On Wednesday, Vacherot took down his first big opponent of the season: Lorenzo Musetti, last year’s runner-up at this tournament, who is now working his way back from the leg injury he suffered while up two sets on Novak Djokovic in Australia. Musetti isn’t yet back to the peak of his clay-court artistry, and Vacherot brought some of his best tennis of the year to complete the upset. “If someone had told me that my first top 5 win of the season would be here in the night session on this center court I’ve been hitting on since I’m 6 years, [I’d say] nothing can beat that,” Vacherot said after the win, which he spent riling up the home crowd.

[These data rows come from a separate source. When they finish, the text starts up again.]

(** * A task store persisted to a JSON file: embedding of [tasks.py]

    The module [tasks.py] keeps a list of tasks in a JSON file and offers
    creation, lookup, deletion, status transitions, field updates and a
    filter/sort query.  Every operation loads the whole file, works on the
    list in memory and, when it changed something, writes the whole list
    back.

    Modelling choices.
    - Python integers are [Z]; strings are [string] (bytes, compared
      lexicographically as Python compares code points); [None] is the
      [None] of an [option].
    - A JSON record of the file is a [task_data]: each key is absent, null or
      holds a value of the expected type.
    - The outside world is a [world]: the content of the backing file, the
      reading of the clock ([datetime.now()] rendered with minute
      precision), the lines printed so far and the number of times the file
      was written.  Writes to the file succeed in [save_tasks] and in the
      operations built on it; the write that fails, and what each
      operation then does, is in [try_save] and the operations after it.
    - A raised exception is the [Raise] of [result]. *)

From Stdlib Require Import ZArith List String Ascii Bool Lia Sorting.Sorted
  Sorting.Permutation.
Import ListNotations.
Local Open Scope string_scope.
Local Open Scope list_scope.
Local Open Scope Z_scope.

(** ** Python values and exceptions *)

Inductive exn : Type :=
| KeyError
| TypeError
| AttributeError
| ValueError.

Inductive result (A : Type) : Type :=
| Ok (a : A)
| Raise (e : exn).

Arguments Ok {A} a.
Arguments Raise {A} e.

Definition bind {A B : Type} (r : result A) (k : A -> result B) : result B :=
  match r with
  | Ok a => k a
  | Raise e => Raise e
  end.

Notation "x <- r ;; k" := (bind r (fun x => k))
  (at level 61, r at next level, right associativity).

(** What a Python function hands back when the claims speak of a flag:
    [RNone] is falling off the end (or [return None]). *)
Inductive pyret : Type :=
| RNone
| RBool (b : bool).

(** Equality of two optional values, as [==] between a value and [None]. *)
Definition opt_eqb {A : Type} (eqb : A -> A -> bool) (x y : option A) : bool :=
  match x, y with
  | Some a, Some b => eqb a b
  | None, None => true
  | _, _ => false
  end.

(** Truthiness of a string: the empty string is falsy. *)
Definition truthy (s : string) : bool :=
  match s with
  | EmptyString => false
  | String _ _ => true
  end.

(** ** The data model *)

(** class Task: the eight instance attributes. *)
Record Task : Type := mkTask {
  id : option Z;
  title : option string;
  desc : option string;
  status : option string;
  tags : list string;
  created_at : option string;
  started_at : option string;
  finished_at : option string
}.

(** [Task.__init__(title, desc, tags)], at clock reading [now]. *)
Definition Task_init (ttl dsc : option string) (tgs : option (list string))
    (now : string) : Task :=
  {| id := None;
     title := ttl;
     desc := dsc;
     status := Some "todo";
     tags := match tgs with
             | Some (x :: l) => x :: l
             | _ => []
             end;
     created_at := Some now;
     started_at := None;
     finished_at := None |}.

Definition set_id (t : Task) (v : option Z) : Task :=
  {| id := v; title := title t; desc := desc t; status := status t;
     tags := tags t; created_at := created_at t; started_at := started_at t;
     finished_at := finished_at t |}.

Definition set_title (t : Task) (v : option string) : Task :=
  {| id := id t; title := v; desc := desc t; status := status t;
     tags := tags t; created_at := created_at t; started_at := started_at t;
     finished_at := finished_at t |}.

Definition set_desc (t : Task) (v : option string) : Task :=
  {| id := id t; title := title t; desc := v; status := status t;
     tags := tags t; created_at := created_at t; started_at := started_at t;
     finished_at := finished_at t |}.

Definition set_status (t : Task) (v : option string) : Task :=
  {| id := id t; title := title t; desc := desc t; status := v;
     tags := tags t; created_at := created_at t; started_at := started_at t;
     finished_at := finished_at t |}.

Definition set_created_at (t : Task) (v : option string) : Task :=
  {| id := id t; title := title t; desc := desc t; status := status t;
     tags := tags t; created_at := v; started_at := started_at t;
     finished_at := finished_at t |}.

Definition set_started_at (t : Task) (v : option string) : Task :=
  {| id := id t; title := title t; desc := desc t; status := status t;
     tags := tags t; created_at := created_at t; started_at := v;
     finished_at := finished_at t |}.

Definition set_finished_at (t : Task) (v : option string) : Task :=
  {| id := id t; title := title t; desc := desc t; status := status t;
     tags := tags t; created_at := created_at t; started_at := started_at t;
     finished_at := v |}.

(** ** The backing file *)

(** A key of a JSON record: absent, [null], or a value. *)
Inductive jfield (A : Type) : Type :=
| JAbsent
| JNull
| JVal (a : A).

Arguments JAbsent {A}.
Arguments JNull {A}.
Arguments JVal {A} a.

(** [d[key]] *)
Definition getitem {A : Type} (f : jfield A) : result (option A) :=
  match f with
  | JAbsent => Raise KeyError
  | JNull => Ok None
  | JVal a => Ok (Some a)
  end.

(** [d.get(key)] *)
Definition get {A : Type} (f : jfield A) : option A :=
  match f with
  | JVal a => Some a
  | _ => None
  end.

(** [d.get(key, default)] *)
Definition get_default {A : Type} (f : jfield A) (d : A) : option A :=
  match f with
  | JAbsent => Some d
  | JNull => None
  | JVal a => Some a
  end.

Record task_data : Type := mkData {
  d_id : jfield Z;
  d_title : jfield string;
  d_desc : jfield string;
  d_status : jfield string;
  d_tags : jfield (list string);
  d_created_at : jfield string;
  d_started_at : jfield string;
  d_finished_at : jfield string
}.

Inductive file_state : Type :=
| NoFile                            (* os.path.exists is false *)
| BadJson                           (* json.load raises JSONDecodeError *)
| Json (records : list task_data).

(** What the operations print. *)
Inductive message : Type :=
| MsgInvalidJson
| MsgLoadError (e : exn)
| MsgInvalidId
| MsgDeleted (task_id : Z)
| MsgNotFound (task_id : Z)
| MsgMalformed (task_id : Z)
| MsgUnexpected (e : exn).

Record world : Type := mkWorld {
  file : file_state;
  clock : string;
  stdout : list message;
  writes : nat
}.

Definition print (m : message) (w : world) : world :=
  {| file := file w; clock := clock w; stdout := stdout w ++ [m];
     writes := writes w |}.

Definition set_clock (now : string) (w : world) : world :=
  {| file := file w; clock := now; stdout := stdout w; writes := writes w |}.

(** ** Persistence layer *)

Definition of_option {A : Type} (o : option A) : jfield A :=
  match o with
  | Some a => JVal a
  | None => JNull
  end.

(** [vars(task)], which is [task.__dict__]: every attribute is a key. *)
Definition vars (t : Task) : task_data :=
  {| d_id := of_option (id t);
     d_title := of_option (title t);
     d_desc := of_option (desc t);
     d_status := of_option (status t);
     d_tags := JVal (tags t);
     d_created_at := of_option (created_at t);
     d_started_at := of_option (started_at t);
     d_finished_at := of_option (finished_at t) |}.

(** One turn of the loop of [load_tasks]. *)
Definition load_record (now : string) (d : task_data) : result Task :=
  ttl <- getitem (d_title d) ;;
  dsc <- getitem (d_desc d) ;;
  let t0 := Task_init ttl dsc (get (d_tags d)) now in
  let t1 := set_id t0 (get (d_id d)) in
  let t2 := set_status t1 (get_default (d_status d) "todo") in
  let t3 := set_created_at t2 (get (d_created_at d)) in
  let t4 := set_started_at t3 (get (d_started_at d)) in
  Ok (set_finished_at t4 (get (d_finished_at d))).

Fixpoint load_records (now : string) (ds : list task_data)
    : result (list Task) :=
  match ds with
  | [] => Ok []
  | d :: ds' =>
      t <- load_record now d ;;
      ts <- load_records now ds' ;;
      Ok (t :: ts)
  end.

Definition load_tasks (w : world) : list Task * world :=
  match file w with
  | NoFile => ([], w)
  | BadJson => ([], print MsgInvalidJson w)
  | Json ds =>
      match load_records (clock w) ds with
      | Ok ts => (ts, w)
      | Raise e => ([], print (MsgLoadError e) w)
      end
  end.

(** [save_tasks] when the write goes through: the file then holds the
    record of every task.  The write that fails is [try_save] below. *)
Definition save_tasks (tasks : list Task) (w : world) : world :=
  {| file := Json (map vars tasks); clock := clock w; stdout := stdout w;
     writes := S (writes w) |}.

(** ** Task store *)

(** [max(task.id for task in tasks)] on a non-empty list: the running
    maximum is compared with [>] against each further item, and comparing
    with [None] raises. *)
Fixpoint max_from (cur : option Z) (l : list (option Z)) : result (option Z) :=
  match l with
  | [] => Ok cur
  | x :: l' =>
      match cur, x with
      | Some c, Some v => max_from (Some (if v >? c then v else c)) l'
      | _, _ => Raise TypeError
      end
  end.

Definition py_max (l : list (option Z)) : result (option Z) :=
  match l with
  | [] => Raise ValueError
  | x :: l' => max_from x l'
  end.

(** [highest_id + 1] *)
Definition add_one (v : option Z) : result Z :=
  match v with
  | Some z => Ok (z + 1)
  | None => Raise TypeError
  end.

Definition new_task (ttl dsc : string) (tgs : list string) (w : world)
    : result world :=
  let (tasks, w1) := load_tasks w in
  highest_id <- match tasks with
                | [] => Ok (Some 0)
                | _ :: _ => py_max (map id tasks)
                end ;;
  let task := Task_init (Some ttl) (Some dsc) (Some tgs) (clock w1) in
  next <- add_one highest_id ;;
  Ok (save_tasks (tasks ++ [set_id task (Some next)]) w1).

Definition id_is (task_id : Z) (t : Task) : bool :=
  opt_eqb Z.eqb (id t) (Some task_id).

Definition view_task (task_id : Z) (w : world) : option task_data * world :=
  if task_id <=? 0 then (None, print MsgInvalidId w)
  else
    let (tasks, w1) := load_tasks w in
    (option_map vars (find (id_is task_id) tasks), w1).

For this one stop on the tour, Vacherot is the marquee name, and on Thursday it was he, not Jannik Sinner or Carlos Alcaraz, who got the last slot on Court Rainier III. His opponent was another Monaco resident, though not a native son: the great Hubi Hurkacz, finding his footing after a right knee surgery last year, who broke a seven-match losing streak here. Looking at their matchup on the scoreboard, it’s hard to miss that the Monaco flag is the Polish flag upside down. Vacherot came out sharper, racing out to 4–0 in the first set, only to lose it in a tiebreak. The character of the match changed with the passage of time. On paper, it was a battle of big servers, but in the cold wet reality of Thursday night, the balls slowed down and the rallies lengthened dramatically. Neither player could produce an easy winner; the tennis got scrappy and grunty. Vacherot, who said that he relishes a marathon match, triumphed after nearly three hours, to the delight of his friends and family at the club. He became the only Monegasque player ever to make it to the quarterfinal stage of this tournament.
“I’d rather win Monte Carlo than a Grand Slam, if I could, to be honest,” Vacherot said on the aforementioned podcast, reflecting on how integral this tournament is to his history. He’s now two wins away from realizing that unlikely dream. Perhaps it helps to have pulled off the whole unlikely dream thing before.